The regulations would also prevent women who do manage to get to an ASC from having the procedure in the kind of atmosphere the members of the CCS believed is integral to dignified abortion care. Like the clergy’s clinic, Whole Woman’s Health, the lead plaintiff in the Supreme Court case, is known for being particularly attentive to patient comfort. The clinic is nicely lit and decorated with inspirational quotes. Patients have herbal tea under purple blankets in a recovery room filled with recliners where their friends or family can join them comfortably. The typical gynecologist’s office is bad enough, but an ASC is a much more sterile and intimidating facility. Instead of cozying up with tea and blankets, women lie on stretchers in hospital gowns as if they’d had a major surgery. This is not the sort of thing that makes ending a pregnancy safer or more pleasant, but the Texas legislature has not seemed to share the CCS counselors’ interest in the patient experience.

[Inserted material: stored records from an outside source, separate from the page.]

(* ===== verification/PathWalk.v ===== *)
(** The path walk (src/ndt_core/collection/FlowLinkUsageCollector.cpp, [calFlowPathByQueried]):
    tracing each tracked flow through the topology with the classifier's answers.

    This is where the classifier, the flow table, the topology and the failure log meet.  The
    topology appears as the interface [WalkGraph]; the classifier and the failure log are the
    models of their own components.  One function models one pass over the flow table. *)

From S2P Require Import Prelude Bytes CStrings NetUtils KeyedFailureLog ClassifierKey ClassifierTables.
From S2P Require Import ClassifierInvariant ClassifierLookup ClassifierUpdate ClassifierProps SFlowTypes.
Local Open Scope string_scope.
Local Open Scope list_scope.
Local Open Scope Z_scope.

(** What the walk reads of the topology: edges by host address and by switch port, the interface
    an edge enters its target by, and the target's dpid (0 for a host) and addresses. *)
Class WalkGraph (E : Type) := {
  findEdgeByHostIp : Z -> option E;
  findEdgeByDpidAndPort : Z * Z -> option E;
  dstInterface : E -> Z;
  targetDpid : E -> Z;
  targetIps : E -> list Z
}.

(** The classifier key of a flow; the VLAN and metadata fields stay zero. *)
Definition classifierKeyOf (k : SFlowTypes.FlowKey) : ClassifierKey.FlowKey := {|
  inPort := 0; ethType := 0x0800; ipProto := protocol k;
  ipv4Src := bswap32 (srcIP k); ipv4Dst := bswap32 (dstIP k);
  tpSrc := srcPort k; tpDst := dstPort k; vlanTci := 0; metadata := 0 |}.

Definition MAX_HOPS : nat := 100.

Section Walk.
Context {E : Type} `{!WalkGraph E} (m_classifier : Impl).

(** A failure to record, as key and message. *)
Abbreviation Failure := (string * string)%type.

Definition missFailure (dpid : Z) : Failure :=
  if knowsSwitch m_classifier dpid
  then ("no-rule:" +:+ std_to_string dpid,
        "dpid " +:+ std_to_string dpid +:+ " has a flow table but no rule matches this flow; paths through it stay empty")
  else ("no-table:" +:+ std_to_string dpid,
        "no flow table for dpid " +:+ std_to_string dpid +:+
        "; the control plane has not reported it, so paths through it stay empty").

Definition edgeFailure (dpid port : Z) : Failure :=
  let at_ := std_to_string dpid +:+ ":" +:+ std_to_string port in
  ("dpid-port:" +:+ at_,
   "edge not found by dpid/port " +:+ at_ +:+ "; the topology file has no link there, so paths through it stay empty").

Definition hostFailure (k : SFlowTypes.FlowKey) : Failure :=
  let src := ipToString (srcIP k) in
  ("host-edge:" +:+ src,
   "no host edge for " +:+ src +:+ "; flows from it cannot be traced (first seen for " +:+ src +:+ " to " +:+
   ipToString (dstIP k) +:+ " proto " +:+ std_to_string (protocol k) +:+ ")").

(** The hop loop: success, the path so far, and the failure to record.  [n] hops remain. *)
Fixpoint walkHops (n : nat) (fk : ClassifierKey.FlowKey) (dst : Z) (edge : E) (path : Path)
  : bool * Path * list Failure :=
  match n with
  | O => (false, path, [])
  | S n =>
      let dpid := targetDpid edge in
      if bool_decide (dpid = 0) then
        (true, if bool_decide (dst ∈ targetIps edge) then path ++ [(dst, 0)] else path, [])
      else
        match lookup_ m_classifier dpid fk 0 with
        | Some {| outputPorts := outPort :: _ |} =>
            let path := path ++ [(dpid, outPort)] in
            match findEdgeByDpidAndPort (dpid, outPort) with
            | None => (false, path, [edgeFailure dpid outPort])
            | Some edge' => walkHops n fk dst edge' path
            end
        | _ => (false, path, [missFailure dpid])
        end
  end.

Definition walkFlow (k : SFlowTypes.FlowKey) : bool * Path * list Failure :=
  let fk := classifierKeyOf k in
  if bool_decide (ipv4Src fk = 0) || bool_decide (ipv4Dst fk = 0) then
    (false, [], [("zero-ip", "flow path skipped: source or destination IP is 0")])
  else
    match findEdgeByHostIp (srcIP k) with
    | None => (false, [], [hostFailure k])
    | Some edge => walkHops MAX_HOPS fk (dstIP k) edge [(srcIP k, dstInterface edge)]
    end.

Definition set_path (p : Path) (i : FlowInfo) : FlowInfo := {|
  agentFlowStats := agentFlowStats i;
  estimatedFlowSendingRatePeriodically := estimatedFlowSendingRatePeriodically i;
  estimatedFlowSendingRateImmediately := estimatedFlowSendingRateImmediately i;
  estimatedPacketSendingRatePeriodically := estimatedPacketSendingRatePeriodically i;
  estimatedPacketSendingRateImmediately := estimatedPacketSendingRateImmediately i;
  startTime := startTime i; endTime := endTime i;
  isElephantFlowPeriodically := isElephantFlowPeriodically i;
  isElephantFlowImmediately := isElephantFlowImmediately i;
  isAck := isAck i; isPureAck := isPureAck i; flowPath := p |}.

(** The commit under the table's lock; a flow that disappeared meanwhile is not re-created. *)
Definition commitPath (k : SFlowTypes.FlowKey) (p : Path) (f : gmap SFlowTypes.FlowKey FlowInfo)
  : gmap SFlowTypes.FlowKey FlowInfo :=
  match f !! k with Some i => <[k := set_path p i]> f | None => f end.

Definition walkOne (st : gmap SFlowTypes.FlowKey FlowInfo * KeyedFailureLog) (k : SFlowTypes.FlowKey)
  : gmap SFlowTypes.FlowKey FlowInfo * KeyedFailureLog :=
  let '(ok, path, fails) := walkFlow k in
  (commitPath k (if ok : bool then path else []) st.1, foldl (fun l f => record f.1 f.2 l) st.2 fails).

(** One pass: the keys are snapshotted first, the failure log is closed once at the end. *)
Definition calFlowPathByQueried (now : Z) (f : gmap SFlowTypes.FlowKey FlowInfo) (log : KeyedFailureLog)
  : gmap SFlowTypes.FlowKey FlowInfo * KeyedFailureLog * Report :=
  let keys := (map_to_list f).*1 in
  let '(f, log) := foldl walkOne (f, log) keys in
  let '(log, report) := endPass now log in
  (f, log, report).

(** * What a traced path means *)

(** The port a switch sends the flow to: the first output of the rule the classifier selects. *)
Definition hopPort (fk : ClassifierKey.FlowKey) (dpid : Z) : option Z :=
  match lookup_ m_classifier dpid fk 0 with Some e => head (outputPorts e) | None => None end.

(** [forwards fk dst n edge p]: entering the target of [edge], the flow passes [n] switches as
    listed in [p] and arrives at a host, which ends [p] if it owns the destination. *)
Inductive forwards (fk : ClassifierKey.FlowKey) (dst : Z) : nat -> E -> Path -> Prop :=
  | fw_deliver edge : targetDpid edge = 0 -> dst ∈ targetIps edge -> forwards fk dst 0 edge [(dst, 0)]
  | fw_stray edge : targetDpid edge = 0 -> dst ∉ targetIps edge -> forwards fk dst 0 edge []
  | fw_hop n edge edge' port p :
      targetDpid edge <> 0 -> hopPort fk (targetDpid edge) = Some port ->
      findEdgeByDpidAndPort (targetDpid edge, port) = Some edge' ->
      forwards fk dst n edge' p -> forwards fk dst (S n) edge ((targetDpid edge, port) :: p).

Lemma walkHops_forwards n fk dst edge path path' fails :
  walkHops n fk dst edge path = (true, path', fails) <->
  fails = [] /\ exists m p, (m < n)%nat /\ forwards fk dst m edge p /\ path' = path ++ p.
Proof.
  revert edge path. induction n as [|n IH]; intros edge path; cbn [walkHops].
  { split; [done|]. intros (_ & m & p & ? & _). lia. }
  case_bool_decide as Hd.
  - split.
    + intros [= <- <-]. split; [done|]. case_bool_decide.
      * exists 0%nat, [(dst, 0)]. split_and!; [lia|by constructor|done].
      * exists 0%nat, []. split_and!; [lia|by constructor|by rewrite app_nil_r].
    + intros (-> & m & p & _ & Hf & ->). destruct Hf as [edge _ Hin|edge _ Hin|]; [| |done].
      * by rewrite bool_decide_true.
      * rewrite bool_decide_false by done. by rewrite app_nil_r.
  - assert (forall m p, forwards fk dst m edge p -> exists n' e' port p', m = S n' /\ p = (targetDpid edge, port) :: p' /\
              hopPort fk (targetDpid edge) = Some port /\ findEdgeByDpidAndPort (targetDpid edge, port) = Some e' /\
              forwards fk dst n' e' p') as Hinv.
    { intros m p Hf. destruct Hf; try done. eauto 9. }
    assert (forall (b : bool), (match hopPort fk (targetDpid edge) with Some port => findEdgeByDpidAndPort (targetDpid edge, port) | None => None end) = None ->
              ~ exists m p, forwards fk dst m edge p) as Hstuck.
    { intros _ Hn (m & p & (n' & e' & port & p' & _ & _ & Hp & He & _)%Hinv). rewrite Hp in Hn. congruence. }
    unfold hopPort in Hinv, Hstuck.
    destruct (lookup_ m_classifier (targetDpid edge) fk 0) as [[g [|port ports] t]|] eqn:El; cbn in *;
      try (split; [done|intros (_ & m & p & _ & Hf & _); destruct (Hstuck true eq_refl); eauto]).
    destruct (findEdgeByDpidAndPort (targetDpid edge, port)) as [edge'|] eqn:Ee;
      [|split; [done|intros (_ & m & p & _ & Hf & _); destruct (Hstuck true eq_refl); eauto]].
    rewrite IH. split; intros (-> & m & p & Hm & Hf & ->); (split; [done|]).
    + exists (S m), ((targetDpid edge, port) :: p). split_and!; [lia| |by rewrite <- app_assoc].
      apply (fw_hop fk dst m edge edge'); [done|unfold hopPort; by rewrite El|done|done].
    + destruct (Hinv _ _ Hf) as (n' & e' & port' & p' & -> & -> & [= <-] & He & Hf').
      rewrite Ee in He. injection He as <-. exists n', p'. split_and!; [lia|done|by rewrite <- app_assoc].
Qed.

(** C2: the traced path.  A walk succeeds with a path exactly when both addresses are non-zero,
    the source host's edge is known and, following from there the first output port of the rule
    the classifier selects at each switch and the topology's edge behind that port, the flow
    reaches a host within 99 switches; the path then lists the source, these switches and ports,
    and the destination if that host owns it.  A forwarding loop never yields a path. *)
Theorem walk_traces_forwarding k path fails :
  walkFlow k = (true, path, fails) <->
  fails = [] /\ bswap32 (srcIP k) <> 0 /\ bswap32 (dstIP k) <> 0 /\
  exists edge n p, findEdgeByHostIp (srcIP k) = Some edge /\ (n < 100)%nat /\
    forwards (classifierKeyOf k) (dstIP k) n edge p /\ path = (srcIP k, dstInterface edge) :: p.
Proof.
  unfold walkFlow. cbn [ipv4Src ipv4Dst classifierKeyOf].
  destruct (bool_decide_reflect (bswap32 (srcIP k) = 0)) as [Hs|Hs]; [split; [done|intros (_ & ? & _); done]|].
  destruct (bool_decide_reflect (bswap32 (dstIP k) = 0)) as [Hd|Hd]; [split; [done|intros (_ & _ & ? & _); done]|].
  cbn [orb]. destruct (findEdgeByHostIp (srcIP k)) as [edge|] eqn:Ee.
  - rewrite walkHops_forwards. split.
    + intros (-> & m & p & Hm & Hf & ->). split_and!; [done..|]. exists edge, m, p. by split_and!.
    + intros (-> & _ & _ & edge' & m & p & [= <-] & Hm & Hf & ->). split; [done|]. by exists m, p.
  - split; [done|]. intros (_ & _ & _ & edge & n & p & ? & _). done.
Qed.

(** * The pass over the table *)

Lemma walkOne_lookup st k k' :
  (walkOne st k).1 !! k' =
  if decide (k' = k)
  then set_path (let '(ok, path, _) := walkFlow k in if ok : bool then path else []) <$> st.1 !! k
  else st.1 !! k'.
Proof.
  unfold walkOne, commitPath. destruct (walkFlow k) as [[ok path] fails]. cbn.
  case_decide as Hk; [subst|]; destruct (st.1 !! k) as [i|] eqn:Ei; cbn; rewrite ?lookup_insert_eq, ?lookup_insert_ne by done; try done.
Qed.

Lemma walkAll_lookup keys st k :
  NoDup keys ->
  (foldl walkOne st keys).1 !! k =
  if decide (k ∈ keys)
  then set_path (let '(ok, path, _) := walkFlow k in if ok : bool then path else []) <$> st.1 !! k
  else st.1 !! k.
Proof.
  revert st. induction keys as [|x keys IH]; intros st Hnd; cbn [foldl]; [done|].
  apply NoDup_cons in Hnd as [Hx Hnd]. rewrite IH, walkOne_lookup by done.
  destruct (decide (k = x)) as [->|Hk].
  - rewrite decide_False by done. by rewrite decide_True by set_solver.
  - by rewrite (decide_ext (k ∈ x :: keys) (k ∈ keys)) by set_solver.
Qed.

(** A pass gives every tracked flow the path traced for it, or none when it cannot be traced,
    changes nothing else of the flow, and neither adds nor removes flows. *)
Theorem path_pass_updates_table now f log k :
  (calFlowPathByQueried now f log).1.1 !! k =
  set_path (let '(ok, path, _) := walkFlow k in if ok : bool then path else []) <$> f !! k.
Proof.
  unfold calFlowPathByQueried. pose proof (walkAll_lookup (map_to_list f).*1 (f, log) k (NoDup_fst_map_to_list f)) as H.
  destruct (foldl walkOne (f, log) _) as [f' log']. destruct (endPass now log') as [log'' rep]. cbn in *. rewrite H.
  case_decide as Hk; [done|]. destruct (f !! k) as [i|] eqn:Ei; [|done].
  destruct Hk. apply list_elem_of_fmap. exists (k, i). by rewrite elem_of_map_to_list.
Qed.

(** Every hop follows the flow tables.  After completed polls, the port the walk takes at a
    switch is the first output port of a rule of table 0 that matches the flow's packets with the
    highest priority of all rules the switch stores for them. *)
Theorem hop_follows_best_rule fk dpid port :
  polled true m_classifier -> hopPort fk dpid = Some port ->
  exists sw rid r, switches m_classifier !! dpid = Some sw /\ rulesById sw !! rid = Some r /\
    r_tableId r = 0 /\ rule_matches (maskIntern m_classifier) fk r /\ head (outputPorts (r_effect r)) = Some port /\
    forall rid' r', rulesById sw !! rid' = Some r' -> r_tableId r' = 0 ->
      rule_matches (maskIntern m_classifier) fk r' -> r_priority r' <= r_priority r.
Proof.
  intros Hp. unfold hopPort, lookup_. destruct (switches m_classifier !! dpid) as [sw|] eqn:Hsw; [|done].
  destruct (wi_switch _ (polled_wf _ _ Hp) _ _ Hsw) as [Hwf _].
  pose proof (lookupInTableNoLock_best (maskIntern m_classifier) sw 0 fk Hwf
                (fun tc => polled_clean _ Hp _ _ Hsw 0 tc)) as Hbest.
  destruct (lookupInTableNoLock (maskIntern m_classifier) sw 0 fk) as [rid|]; [|done].
  destruct Hbest as (r & Hr & Ht & Hm & _ & Hmax). rewrite Hr. simpl. intros Hport.
  exists sw, rid, r. by split_and!.
Qed.

End Walk.

(** A switch between two hosts, running the sample tables. *)
#[export] Instance sampleGraph : WalkGraph nat := {
  findEdgeByHostIp := fun ip => if bool_decide (ip = bswap32 0x0A000009) then Some 0%nat else None;
  findEdgeByDpidAndPort := fun dp => if bool_decide (dp = (1, 2)) then Some 1%nat else None;
  dstInterface := fun _ => 4;
  targetDpid := fun e => match e with 0%nat => 1 | _ => 0 end;
  targetIps := fun e => match e with 0%nat => [] | _ => [bswap32 0x0A000001] end
}.

Definition sampleFlowKey : SFlowTypes.FlowKey :=
  Build_FlowKey (bswap32 0x0A000009) (bswap32 0x0A000001) 40000 443 6 0 0.

Example sample_walk :
  walkFlow sampleImpl sampleFlowKey =
  (true, [(bswap32 0x0A000009, 4); (1, 2); (bswap32 0x0A000001, 0)], []).
Proof. vm_compute. reflexivity. Qed.

Lemma hop_follows_best_rule_witness :
  hopPort sampleImpl (classifierKeyOf sampleFlowKey) 1 = Some 2 /\
  exists sw rid r, switches sampleImpl !! 1 = Some sw /\ rulesById sw !! rid = Some r /\
    head (outputPorts (r_effect r)) = Some 2.
Proof.
  assert (hopPort sampleImpl (classifierKeyOf sampleFlowKey) 1 = Some 2) as H by (vm_compute; reflexivity).
  split; [exact H|].
  destruct (hop_follows_best_rule sampleImpl (classifierKeyOf sampleFlowKey) 1 2 sampleImpl_polled H)
    as (sw & rid & r & Hsw & Hr & _ & _ & Hport & _).
  exists sw, rid, r. split; [exact Hsw|]. split; [exact Hr|exact Hport].
Defined.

Judson Memorial Church—joined by the CCS’s successor organization, the Religious Coalition for Reproductive Choice, and a slew of other religious groups—filed an amicus brief with the Supreme Court opposing Texas’s abortion regulations. They argue the measures will injure the health and dignity of women by driving up costs and decreasing access to safe abortion. Unlike the Texas legislators purporting to protect women seeking abortions, they know whereof they speak.